Opinion
CA 06-0806-KD-C.
December 4, 2007
REPORT AND RECOMMENDATION
Plaintiff brings this action pursuant to 42 U.S.C. §§ 405(g) and 1383(c)(3), seeking judicial review of a final decision of the Commissioner of Social Security denying his claims for disability insurance benefits and child's insurance benefits. This action has been referred to the Magistrate Judge for report and recommendation pursuant to 28 U.S.C. § 636(b)(1)(B). Upon consideration of the administrative record, plaintiff's proposed report and recommendation, the Commissioner's proposed report and recommendation, and the parties' arguments at the November 19, 2007 hearing before the Magistrate Judge, it is determined that the decision to deny benefits should be affirmed.
Plaintiff alleges disability due to mild mental retardation and schizophrenia.
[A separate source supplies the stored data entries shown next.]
(** What the entry written means. *)
Lemma written_entry mem ip mem' ip' de name :
  let c := content mem ip in let k := place (dir_entries c) in
  dir_ok mem ip -> (length c mod 16 = 0)%nat -> length de = 16%nat -> de_inum de <> 0 -> short (de_name de) = short name ->
  dir_entry name c = None -> written (16 * Z.of_nat k) de mem ip mem' ip' ->
  dir_ok mem' ip' /\ dir_entry name (content mem' ip') = Some (k, de_inum de) /\
  forall q, short q <> short name -> dir_entry q (content mem' ip') = dir_entry q c.
Proof.
  intros c k (Hfile & Hty & Hmod) Hcm Hde Hin Hsh Hnone Hw. split.
  - split; [by apply (wn_file _ _ _ _ _ _ _ _ _ _ Hw) |]. rewrite (wn_ip _ _ _ _ _ _ _ _ _ _ Hw). cbn. rewrite Hde.
    split; [done |]. Z.div_mod_to_equations. lia.
  - apply (dir_entry_put c (content mem' ip') de name Hcm Hde Hin Hsh Hnone).
    rewrite (wn_content _ _ _ _ _ _ _ _ _ _ Hw). by replace (Z.to_nat (16 * Z.of_nat k)) with (16 * k)%nat by lia.
Qed.

Lemma write_entry T0 mem dp ip name inum de s s2 :
  let k := place (dir_entries (content mem ip)) in
  in_txn T0 ∅ [] mem s2 -> fs_rest s2 = fs_rest s -> k_inodes s !! dp = Some ip -> k_sb s = sb -> 0 ∉ T0 ->
  sb_fits L0 sb -> owned sb O mem ip -> meta L0 sb O mem -> dir_ok mem ip -> inode_ok ip ->
  inode_block sb ip ∈ O -> inode_block sb ip <> bmap_block sb -> ~ log_area L0 (inode_block sb ip) ->
  spare L0 T0 7 -> dir_entry name (content mem ip) = None ->
  Z.of_nat (length (content mem ip)) = i_size ip -> 0 < inum ->
  length de = 16%nat -> de_inum de = inum -> short (de_name de) = short name ->
  performs (let! w := writei dp (SVar de) (16 * Z.of_nat k) DIRENT in if negb (w =? DIRENT) then ret (-1) else ret 0) []
    (linked T0 mem dp ip name inum s) s2.
Proof.
  intros k Ht Hf Hdp Hsb Hz Hfits Hown Hmeta Hdir Hok HinO Hnb Hlog Hspare Hnone Hcl Hinum Hde Hdi Hsh.
  pose proof Hdir as (Hfile & Hty & Hmod). pose proof Hfile as (_ & Hisz & _). assert (MAXFILE * BSIZE < 2 ^ 31) as Hbig by done.
  pose proof (place_le (dir_entries (content mem ip))) as Hk. fold k in Hk. rewrite dir_entries_length in Hk.
  pose proof (Nat.Div0.mul_div_le (length (content mem ip)) 16) as Hdiv.
  assert (length (content mem ip) mod 16 = 0)%nat as Hcm by (apply Nat2Z.inj; rewrite Nat2Z.inj_mod, Hcl; exact Hmod).
  pose proof (f_equal snd Hf) as He. cbn [snd fs_rest] in He.
  assert (k_sb s2 = sb) as Hsb2 by (unfold fs_env in He; injection He as He _ _ _ _; congruence).
  pose proof (var_source p pid dev L0 de) as Hsrc. rewrite Hde in Hsrc.
  eapply performs_seq.
  { apply (writei_performs p pid dev L0 sb O _ _ de _ T0 mem dp ip (16 * Z.of_nat k) s2 Hsrc I Ht); try done; try lia.
    by rewrite (fs_rest_inodes _ _ Hf). }
  intros r s3 Hr. change (Z.of_nat 16) with 16 in Hr. unfold linked. fold k. case_decide as Hd.
  - destruct Hr as (Hr & T' & mem' & ip' & Hat & HT & Hw & Hfull). pose proof (at_inode_rest _ _ _ _ _ _ _ _ _ Hf Hat) as Hat'.
    destruct (Z.eqb_spec r DIRENT) as [-> | Hne]; cbn [negb]; apply performs_done.
    + left. split; [done |]. rewrite take_ge in Hw by (unfold DIRENT; lia).
      destruct (written_entry mem ip mem' ip' de name Hdir Hcm Hde ltac:(lia) Hsh Hnone Hw) as (Hd' & Hn' & Hq').
      exists T', mem', ip'. rewrite Hdi in Hn'. do 5 (split; [done |]). destruct Hw. done.
    + right. right. split; [done |]. exists T', mem', ip', (take (Z.to_nat r) de). do 2 (split; [done |]). unfold DIRENT in *.
      split; [rewrite length_take; lia |]. apply Hfull. lia.
  - destruct Hr as [-> ->]. change (-1 =? DIRENT) with false. cbn [negb]. apply performs_done. right. left. split; [done |].
    split; [| split; [done | by apply fs_rest_inodes]]. change (MAXFILE * BSIZE) with (16 * 17152) in *.
    Z.div_mod_to_equations. lia.
Qed.
Lemma iunlockput_walk hs i inum s : walking (Some i) (i :: hs) s -> (length hs <= 2)%nat -> (i < NINODE)%nat -> fetched i inum s -> di_nlink (on_disk mem inum) <> 0 ->
  performs (iunlockput i) [] (fun _ s' => walking None hs s' /\ k_inodes s' = alter (fun x => x <| i_ref := s32 (i_ref x - 1) |>) i (k_inodes s)) s.
Proof.
  intros Hw Hlen Hi Hld Hnl. unfold iunlockput. eapply performs_seq; [by apply (iunlock_walk (i :: hs) i inum s) |].
  intros [] s1 [Hw1 Hi1]. destruct Hld as (x & Hx & _ & Hnode).
  eapply performs_mono; [apply (iput_walk None hs i x s1); [done | done | by rewrite Hi1 | by rewrite (proj1 (proj2 (proj2 (as_read_fields _ _ Hnode))))] |].
  intros [] s2 [Hw2 Hi2]. split; [done |]. by rewrite Hi2, Hi1.
Qed.
(** Another reference to a slot leaves the inode in it as it was read. *)
Lemma fetched_take i inum j f n s t : fetched i inum s -> iget_slot dev n (k_inodes s) = Some (j, f) -> t = alter f j (k_inodes s) ->
  forall s', k_inodes s' = t -> (forall x, t !! i = Some x -> 0 < i_ref x) -> fetched i inum s'.
Proof.
  intros (x & Hx & Hpos & Hnode) Hs -> s' Hs' Hr. destruct (decide (j = i)) as [-> | Hne].
  2:{ exists x. rewrite Hs', list_lookup_alter_ne by done. done. }
  assert (f = referenced) as ->.
  { unfold iget_slot in Hs. destruct (list_find (in_table dev n) (k_inodes s)) as [[k y] |]; [by injection Hs as _ <- |].
    destruct (list_find unused (k_inodes s)) as [[k y] |] eqn:E; [| done]. injection Hs as -> _.
    apply list_find_Some in E as (Hy & Hu & _). unfold unused in Hu. assert (y = x) as -> by congruence. lia. }
  exists (referenced x). rewrite Hs', list_lookup_alter_eq, Hx. split; [done |]. split.
  - apply Hr. by rewrite list_lookup_alter_eq, Hx.
  - by apply as_read_ref.
Qed.
(* ===== verification/Sysproc.v ===== *)
(** * Process-related system calls ([kernel/sysproc.c])

    Each handler returns the value [syscall] stores in the caller's [a0]: a C
    [int] result is sign-extended to 64 bits. *)
From S2P Require Import Prelude Kstate Bytes CString Spinlock Sample Sched Sleeplock Virtio Bio Printf Log Mem Kalloc Vm Fs Pipe Console File Proc Syscall.
Local Open Scope Z_scope.

Section sysproc.
Context `{Image} `{DiskDriver}.

(** ** Processes *)
Definition sys_exit : K Z :=
  let! n := argint 0 in
  kexit n ;;;
  ret 0.

Definition sys_getpid : K Z :=
  let! p := curproc in
  let! pr := get_proc p in
  ret (u64 (p_pid pr)).

Definition sys_fork : K Z := let! r := kfork in ret (u64 r).

Definition sys_wait : K Z :=
  let! p := argaddr 0 in
  let! r := kwait p in
  ret (u64 r).

Definition SBRK_EAGER : Z := 1.

Definition sys_sbrk : K Z :=
  let! n := argint 0 in
  let! t := argint 1 in
  let! p := curproc in
  let! pr := get_proc p in
  let addr := p_sz pr in
  if (t =? SBRK_EAGER) || (n <? 0) then
    let! r := growproc n in
    if r <? 0 then ret (u64 (-1)) else ret addr
  else
    if u64 (addr + n) <? addr then ret (u64 (-1)) else
    if TRAPFRAME <? u64 (addr + n) then ret (u64 (-1)) else
    let! p := curproc in
    upd_proc p (fun pr => pr <| p_sz := u64 (p_sz pr + n) |>) ;;;
    ret addr.

(** [while(ticks - ticks0 < n)] with the comparison on 32-bit unsigned values. *)
Fixpoint pause_loop (fuel : nat) (ticks0 n : Z) : K Z :=
  match fuel with
  | O => hang
  | S k =>
      let! t := get k_ticks in
      if u32 (t - ticks0) <? u32 n then
        let! p := curproc in
        let! kl := killed p in
        if istrue kl then release LkTicks ;;; ret (u64 (-1))
        else sleep ChTicks LkTicks ;;; pause_loop k ticks0 n
      else release LkTicks ;;; ret 0
  end.
Definition sys_pause : K Z :=
  let! n := argint 0 in
  let n := if n <? 0 then 0 else n in
  acquire LkTicks ;;;
  let! ticks0 := get k_ticks in
  (fun w => pause_loop (S (length (w_env w))) ticks0 n w).

Definition sys_kill : K Z :=
  let! pid := argint 0 in
  let! signum := argint 1 in
  if (signum <? 0) || (32 <=? signum) then ret (u64 (-1)) else
  let! r := kkill pid signum in
  ret (u64 r).

Definition sys_uptime : K Z :=
  acquire LkTicks ;;;
  let! xticks := get k_ticks in
  release LkTicks ;;;
  ret xticks.

Definition sys_getyear : K Z := ret 2026.

(** ** Signals *)
Definition sys_signal : K Z :=
  let! signum := argint 0 in
  let! handler := argaddr 1 in
  if (signum <? 0) || (32 <=? signum) then ret (u64 (-1)) else
  let! p := curproc in
  upd_proc p (fun pr => pr <| p_signal_handlers ::= <[Z.to_nat signum := handler]> |>) ;;;
  ret 0.
Record hart : Type := mkhart {
  h_csr : csrid -> Z;
  h_time : Z;
  h_hartid : Z;
  h_tp : Z;
  h_pc : Z;
  h_priv : privilege
}.
Definition eta_hart (r : hart) : hart :=
  mkhart (h_csr r) (h_time r) (h_hartid r) (h_tp r) (h_pc r) (h_priv r).
#[export] Hint Extern 0 (@Setter hart _ ?f) => derive_setter eta_hart f : typeclass_instances.

Definition HM (A : Type) : Type := M hart A.

Class Csrs : Type := legal : csrid -> Z -> Z.

Module Start.
Section start.
Context `{Csrs} (main_addr : Z).

Definition csrr (c : csrid) : HM Z := gets (fun h => h_csr h c).
Definition csrw (c : csrid) (x : Z) : HM unit :=
  modify (fun h => h <| h_csr ::= fun f c' => if decide (c' = c) then legal c (u64 x) else f c' |>).

Definition r_mhartid : HM Z := gets h_hartid.
Definition r_time : HM Z := gets h_time.
Definition r_mstatus : HM Z := csrr Mstatus.
Definition w_mstatus (x : Z) : HM unit := csrw Mstatus x.
Definition w_mepc (x : Z) : HM unit := csrw Mepc x.
Definition w_satp (x : Z) : HM unit := csrw Satp x.
Definition w_medeleg (x : Z) : HM unit := csrw Medeleg x.
Definition w_mideleg (x : Z) : HM unit := csrw Mideleg x.
Definition r_sie : HM Z := csrr Sie.
Definition w_sie (x : Z) : HM unit := csrw Sie x.
Definition r_mie : HM Z := csrr Mie.
Definition w_mie (x : Z) : HM unit := csrw Mie x.
Definition r_menvcfg : HM Z := csrr Menvcfg.
Definition w_menvcfg (x : Z) : HM unit := csrw Menvcfg x.
Definition r_mcounteren : HM Z := csrr Mcounteren.
Definition w_mcounteren (x : Z) : HM unit := csrw Mcounteren x.
Definition w_pmpaddr0 (x : Z) : HM unit := csrw Pmpaddr0 x.
Definition w_pmpcfg0 (x : Z) : HM unit := csrw Pmpcfg0 x.
Definition w_stimecmp (x : Z) : HM unit := csrw Stimecmp x.
Definition w_tp (x : Z) : HM unit := modify (fun h => h <| h_tp := u64 x |>).
Lemma take_block_ok base hi hp L N1 prevp kp p k N2 nu :
  heap_ok base hi hp L -> nodes base L = N1 ++ (prevp, kp) :: (p, k) :: N2 -> 0 < nu <= k ->
  let '(hp', q) := take_block hp prevp p nu (nxt N2 base) kp k in allocates base hi hp L hp' q nu.
Proof.
  intros (Hbase & Hhi & Hf & Hl & Hg & Hall) HN Hnu. rewrite HN in Hl, Hg.
  assert (exists A, L = A ++ (p, k) :: N2) as [A HL].
  { destruct (nodes_first base L (N1 ++ [(prevp, kp)]) p k N2) as [(_ & _ & Hnil & _) | (_ & HA)];
      [by rewrite <- app_assoc | by destruct N1 | done]. }
  assert (inside base hi (p, k)) as (_ & Hlo & Hup).
  { rewrite Forall_forall in Hall. apply Hall. rewrite HL. apply elem_of_app. right. by left. }
  cbn in Hlo, Hup. assert (k < 2 ^ 32) as Hk32 by lia.
  destruct (take_block_mem base hp N1 prevp kp p k N2 nu Hl Hg Hnu Hk32) as (m' & x & -> & Hl' & Hq & Hframe).
  set (q0 := p + 16 * (k - nu)) in *. set (R := rest_of p k nu N2) in *.
  pose proof (proj1 (gaps_app _ _ _ _) Hg) as [Hg1 Hg2]. pose proof Hg2 as (Hkp & Hvlt & Hg3).
  assert (Hcov : forall y, covered ((p, k) :: N2) y <-> covered R y \/ q0 <= y < q0 + 16 * nu).
  { intros y. unfold R, rest_of, q0. destruct (Z.eqb_spec k nu) as [-> | Hne]; rewrite !covered_cons; [|].
    - replace (p + 16 * (nu - nu)) with p by lia. tauto.
    - split; [intros [? | ?]; [destruct (decide (y < p + 16 * (k - nu))); [left; left; lia | right; lia] | tauto] |].
      intros [[? | ?] | ?]; [left; lia | by right | left; lia]. }
  assert (HallR : Forall (inside base hi) R).
  { rewrite HL in Hall. apply Forall_app in Hall as [_ Hall]. apply Forall_cons in Hall as [_ Hall].
    unfold R, rest_of. destruct (Z.eqb_spec k nu); [done |]. constructor; [unfold inside; cbn; lia | done]. }
  destruct (nodes_replace base L N1 (prevp, kp) ((p, k) :: N2) ((prevp, kp) :: R) (inside base hi) HN) as [HN' Hall'].
  { intros ->. unfold nodes in HN. by injection HN as <- <- _. }
  { done. } { done. }
  { intros Hne. destruct (nodes_first _ _ _ _ _ _ HN) as [(_ & _ & ? & _) | (_ & A' & HL')]; [done |].
    constructor; [| done]. rewrite HL' in Hall. apply Forall_app in Hall as [_ Hall]. by apply Forall_cons in Hall as [Hall _]. }
  exists (tail (N1 ++ (prevp, kp) :: R)), x. replace (q0 + 16 - 16) with q0 by lia.
  assert (Hbelow : forall b, b ∈ N1 ++ [(prevp, kp)] -> b.1 + 16 * b.2 < p).
  { intros [c j] Hc. change ((prevp, kp) :: (p, k) :: N2) with ([(prevp, kp)] ++ (p, k) :: N2) in Hg.
    rewrite app_assoc in Hg. apply gaps_app in Hg as [Hg _]. by apply (gaps_below _ _ _ _ _ Hg). }
  split; [| split; [done |]; split; [unfold inside, q0; cbn; lia |]; split; [| split]].
  - split; [done |]. split; [done |]. rewrite HN'. split; [cbn; rewrite fmap_app; apply elem_of_app; right; by left |].
    split; [done |]. split; [| done]. apply (gaps_replace _ _ _ _ _ _ Hg). unfold R, rest_of.
    destruct (Z.eqb_spec k nu); [apply (gaps_drop [] prevp kp (p, k)); [done | cbn; lia] |].
    split; [done |]. split; [done |]. destruct Hg3 as (_ & Hlt & Hg3). split; [lia |]. split; [| done].
    destruct N2 as [| [c j] N2]; [done |]. lia.
  - apply Forall_forall. intros [c j] Hc. assert ((c, j) ∈ N1 ++ (prevp, kp) :: R) as Hin.
    { rewrite <- HN'. by right. }
    change ((prevp, kp) :: R) with ([(prevp, kp)] ++ R) in Hin. rewrite app_assoc in Hin.
    apply elem_of_app in Hin as [Hin | Hin]; [left; pose proof (Hbelow _ Hin); unfold q0; lia |].
    unfold R, rest_of in Hin. cbn. destruct (Z.eqb_spec k nu).
    + right. pose proof (gaps_above _ _ _ _ _ Hg3 Hin). unfold q0. lia.
    + apply elem_of_cons in Hin as [[= -> ->] | Hin]; [left; unfold q0; lia |].
      right. pose proof (gaps_above _ _ _ _ _ Hg3 Hin). unfold q0. lia.
  - intros y. rewrite <- (covered_nodes base L), HN, <- (covered_nodes base (tail _)), HN', !covered_app, !(covered_cons prevp), Hcov.
    tauto.
  - intros y Hy Hyb. apply Hframe.
    + intros ->. destruct (nodes_first _ _ _ _ _ _ HN) as [(-> & _) | (_ & A' & HL')]; [done |].
      apply Hy. apply (covered_header base hi L prevp kp Hall). rewrite HL'. apply elem_of_app. right. by left.
    + intros ->. apply Hy. apply (covered_header base hi L p k Hall). rewrite HL. apply elem_of_app. right. by left.
    + intros ->. apply Hy. exists p, k. split; [rewrite HL; apply elem_of_app; right; by left | unfold q0; lia].
Qed.

(** ** The search of [malloc] *)

(** The last address of a list, [a] if it is empty. *)
Definition lastaddr (a : Z) (N : list block) : Z := from_option fst a (last N).

Lemma lastaddr_cons a b N : lastaddr a (b :: N) = lastaddr b.1 N.
Proof. unfold lastaddr. rewrite last_cons. by destruct (last N). Qed.
Lemma lastaddr_app a N M : lastaddr a (N ++ M) = lastaddr (lastaddr a N) M.
Proof. unfold lastaddr. rewrite last_app. by destruct (last M). Qed.

Section search.
Context {W : Type} `{OS xcall W}.

(** Blocks that are too small are passed over. *)
Lemma malloc_scan hp nu e (P : uproc xcall W) B : forall prevp fuel,
  linked (h_mem hp) B e -> Forall (fun b => b.2 < nu) B -> h_freep hp ∉ B.*1 ->
  malloc_loop (length B + fuel) hp prevp (nxt B e) nu P = malloc_loop fuel hp (lastaddr prevp B) e nu P.
Proof.
  induction B as [| [p k] B IH]; intros prevp fuel Hl Hs Hf; [done |].
  destruct Hl as [Hp Hl]. apply Forall_cons in Hs as [Hk Hs]. cbn in Hk. apply not_elem_of_cons in Hf as [Hfp Hf].
  rewrite lastaddr_cons. cbn [length Nat.add nxt fst malloc_loop]. rewrite Hp. cbn [ulift]. unfold ubind at 1. cbn [uret s_size s_ptr].
  rewrite (proj2 (Z.leb_gt nu k)) by lia. rewrite (proj2 (Z.eqb_neq p (h_freep hp))) by (intros ->; done).
  by apply IH.
Qed.
(** One command line. *)
Definition sh_line (fuel : nat) (buf : list Z) : UX unit :=
  let m := drop (span (fun c => (c =? 32) || (c =? 9)) buf) buf in
  if char_at m 0 =? 10 then uret tt
  else if (char_at m 0 =? 99) && (char_at m 1 =? 100) && (char_at m 2 =? 32) then
    let! n := ulift (strlen m) in
    let! m := ulift (store m (n - 1) 0) in
    let! r := call (CChdir (cstr_at m 3)) in
    if r <? 0 then fprintf 2 (str "cannot cd %s" ++ [10]) [VStr (Some (cstr_at m 3))] else uret tt
  else
    let! pid := fork1 in
    (if pid =? 0 then
       let! '(c, m) := parsecmd fuel m in
       runcmd m (Some c)
     else uret tt) ;;;
    call CWait ;;;
    uret tt.
Fixpoint sh_loop (fuel : nat) : UX unit :=
  match fuel with
  | O => ufuel
  | S n =>
      let! o := getcmd 100 in
      match o with
      | None => uexit 0
      | Some buf => sh_line 500 buf ;;; sh_loop n
      end
  end.
Definition sh_main (fuel : nat) : UX unit := open_console fuel ;;; sh_loop fuel.
End shell.

(** ** The grammar *)

(** A token of the line: a symbol, with [+] for two right angle brackets, or a word. *)
Inductive token : Type := TSym (c : Z) | TWord (w : word).

(** The tokens [gettoken] returns one after the other from position [ps]. *)
Inductive lexes (buf : list Z) : nat -> list token -> Prop :=
| lex_end ps w s : (ps <= length buf)%nat -> gettoken buf ps = (0, w, s) -> lexes buf ps []
| lex_sym ps c w s ts :
    gettoken buf ps = (c, w, s) -> c <> 0 -> c <> 97 -> lexes buf s ts -> lexes buf ps (TSym c :: ts)
| lex_word ps w s ts : gettoken buf ps = (97, w, s) -> lexes buf s ts -> lexes buf ps (TWord w :: ts).

(** A redirection: its symbol and the file. *)
Abbreviation redir := (Z * word)%type.
Inductive line : Type :=
| LOne (p : pipe) (bg : nat)
| LSeq (p : pipe) (bg : nat) (rest : line)
with pipe : Type :=
| POne (e : simple)
| PPipe (e : simple) (rest : pipe)
with simple : Type :=
| XBlock (l : line) (rs : list redir)
| XExec (rs : list redir) (args : list (word * list redir)).

Definition pr_redirs (rs : list redir) : list token := concat ((fun r => [TSym r.1; TWord r.2]) <$> rs).
Definition pr_args (args : list (word * list redir)) : list token :=
  concat ((fun a => TWord a.1 :: pr_redirs a.2) <$> args).
Fixpoint pr_line (l : line) : list token :=
  match l with
  | LOne p bg => pr_pipe p ++ replicate bg (TSym 38)
  | LSeq p bg r => pr_pipe p ++ replicate bg (TSym 38) ++ TSym 59 :: pr_line r
  end
with pr_pipe (p : pipe) : list token :=
  match p with
  | POne e => pr_simple e
  | PPipe e r => pr_simple e ++ TSym 124 :: pr_pipe r
  end
with pr_simple (e : simple) : list token :=
  match e with
  | XBlock l rs => TSym 40 :: pr_line l ++ TSym 41 :: pr_redirs rs
  | XExec rs args => pr_redirs rs ++ pr_args args
  end.

(** The tree of a line: redirections wrap the command they follow, the last one
    outermost; a background mark wraps the pipeline. *)
Definition wrap (rs : list redir) (c : cmd) : cmd := fold_left (fun c r => redir_of r.1 c r.2) rs c.
Fixpoint t_line (l : line) : cmd :=
  match l with
  | LOne p bg => Nat.iter bg BACK (t_pipe p)
  | LSeq p bg r => LIST (Nat.iter bg BACK (t_pipe p)) (t_line r)
  end
with t_pipe (p : pipe) : cmd :=
  match p with
  | POne e => t_simple e
  | PPipe e r => PIPE (t_simple e) (t_pipe r)
  end
with t_simple (e : simple) : cmd :=
  match e with
  | XBlock l rs => wrap rs (t_line l)
  | XExec rs args => wrap (rs ++ concat (args.*2)) (EXEC (args.*1))
  end.

(** The redirection symbols, and the bound on the number of arguments. *)
Definition ok_redirs (rs : list redir) : Prop := Forall (fun r => r.1 = 60 \/ r.1 = 62 \/ r.1 = 43) rs.
Fixpoint ok_line (l : line) : Prop :=
  match l with
  | LOne p _ => ok_pipe p
  | LSeq p _ r => ok_pipe p /\ ok_line r
  end
with ok_pipe (p : pipe) : Prop :=
  match p with
  | POne e => ok_simple e
  | PPipe e r => ok_simple e /\ ok_pipe r
  end
with ok_simple (e : simple) : Prop :=
  match e with
  | XBlock l rs => ok_line l /\ ok_redirs rs
  | XExec rs args => ok_redirs rs /\ Forall (fun a => ok_redirs a.2) args /\ (length args < MAXARGS)%nat
  end.

(** ** Facts about tokens *)
Lemma span_drop P l : span P (drop (span P l) l) = O.
Proof. induction l as [| c l IH]; [done |]. cbn. destruct (P c) eqn:E; [exact IH |]. cbn. by rewrite E. Qed.
Lemma skip_idem P buf s : skip P buf (skip P buf s) = skip P buf s.
Proof. unfold skip. rewrite <- drop_drop, span_drop. lia. Qed.

Lemma span_le P l : (span P l <= length l)%nat.
Proof. induction l as [| c l IH]; [done |]. cbn. destruct (P c); cbn; lia. Qed.
Lemma skip_le P buf s : (s <= length buf)%nat -> (s <= skip P buf s <= length buf)%nat.
Proof. intros Hs. unfold skip. pose proof (span_le P (drop s buf)). rewrite length_drop in *. lia. Qed.
Lemma gettoken_skip buf ps : gettoken buf (skip is_ws buf ps) = gettoken buf ps.
Proof. unfold gettoken. by rewrite skip_idem. Qed.
Lemma lexes_skip buf ps ts : lexes buf ps ts -> lexes buf (skip is_ws buf ps) ts.
Proof.
  intros Hl. inversion Hl; subst; econstructor; rewrite ?gettoken_skip; eauto. by apply skip_le.
Qed.

(** The character a token starts with. *)
Definition starts (c : Z) (t : token) : Prop :=
  match t with
  | TSym 43 => c = 62
  | TSym k => c = k
  | TWord _ => is_word c = true
  end.

Lemma gettoken_char buf ps tok w s :
  gettoken buf ps = (tok, w, s) ->
  let c := char_at buf (skip is_ws buf ps) in
  (tok = 0 /\ c = 0) \/ (c <> 0 /\ oneof c (str "|();&<") = true /\ tok = c) \/
  (c = 62 /\ (tok = 62 \/ tok = 43)) \/ (c <> 0 /\ oneof c symbols = false /\ tok = 97).
Proof.
  unfold gettoken. cbv zeta. set (c := char_at buf (skip is_ws buf ps)). intros Hg.
  destruct (Z.eqb_spec c 0) as [E0 | E0]; [injection Hg; intros; subst; left; by rewrite E0 |].
  destruct (oneof c (str "|();&<")) eqn:E1.
  { injection Hg; intros; subst; right; left; by repeat split. }
  destruct (Z.eqb_spec c 62) as [E2 | E2].
  { right. right. left. split; [done |]. destruct (char_at buf _ =? 62); injection Hg; intros; subst; tauto. }
  right. right. right. injection Hg; intros; subst. split; [done |]. split; [| done].
  revert E1 E2. unfold oneof, symbols. generalize c. cbn. intros d E1 E2.
  repeat match type of E1 with (?a || ?b) = false => apply orb_false_iff in E1 as [? E1] end.
  repeat (apply orb_false_iff; split); try done. by apply Z.eqb_neq.
Qed.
The Administrative Law Judge (ALJ) made the following pertinent findings:
3. The claimant's borderline intellectual functioning is a severe impairment.
4. The impairment does not meet or medically equal one of the listed impairments in Appendix 1, Subpart P, Regulations No. 4, whether considered individually or in combination with his non-severe impairments.
5. The claimant's allegations regarding his limitations are not totally credible for the reasons set forth in the bo[d]y of the decision.
6. The claimant has the following residual functional capacity: unskilled, non-production pace work, with only occasional interaction with the general public.
7. The claimant is unable to perform any of his past work ( 20 CFR 404.1565 and 416.965).
8. The claimant is a "younger individual between the ages of 18 and 44" ( 20 CFR 404.1563 and 416.963).
9. The claimant has "a limited education" ( 20 CFR 404.1564 and 416.964).
10. The claimant has no transferable skills from any past relevant work ( 20 CFR 404.1568 and 416.968).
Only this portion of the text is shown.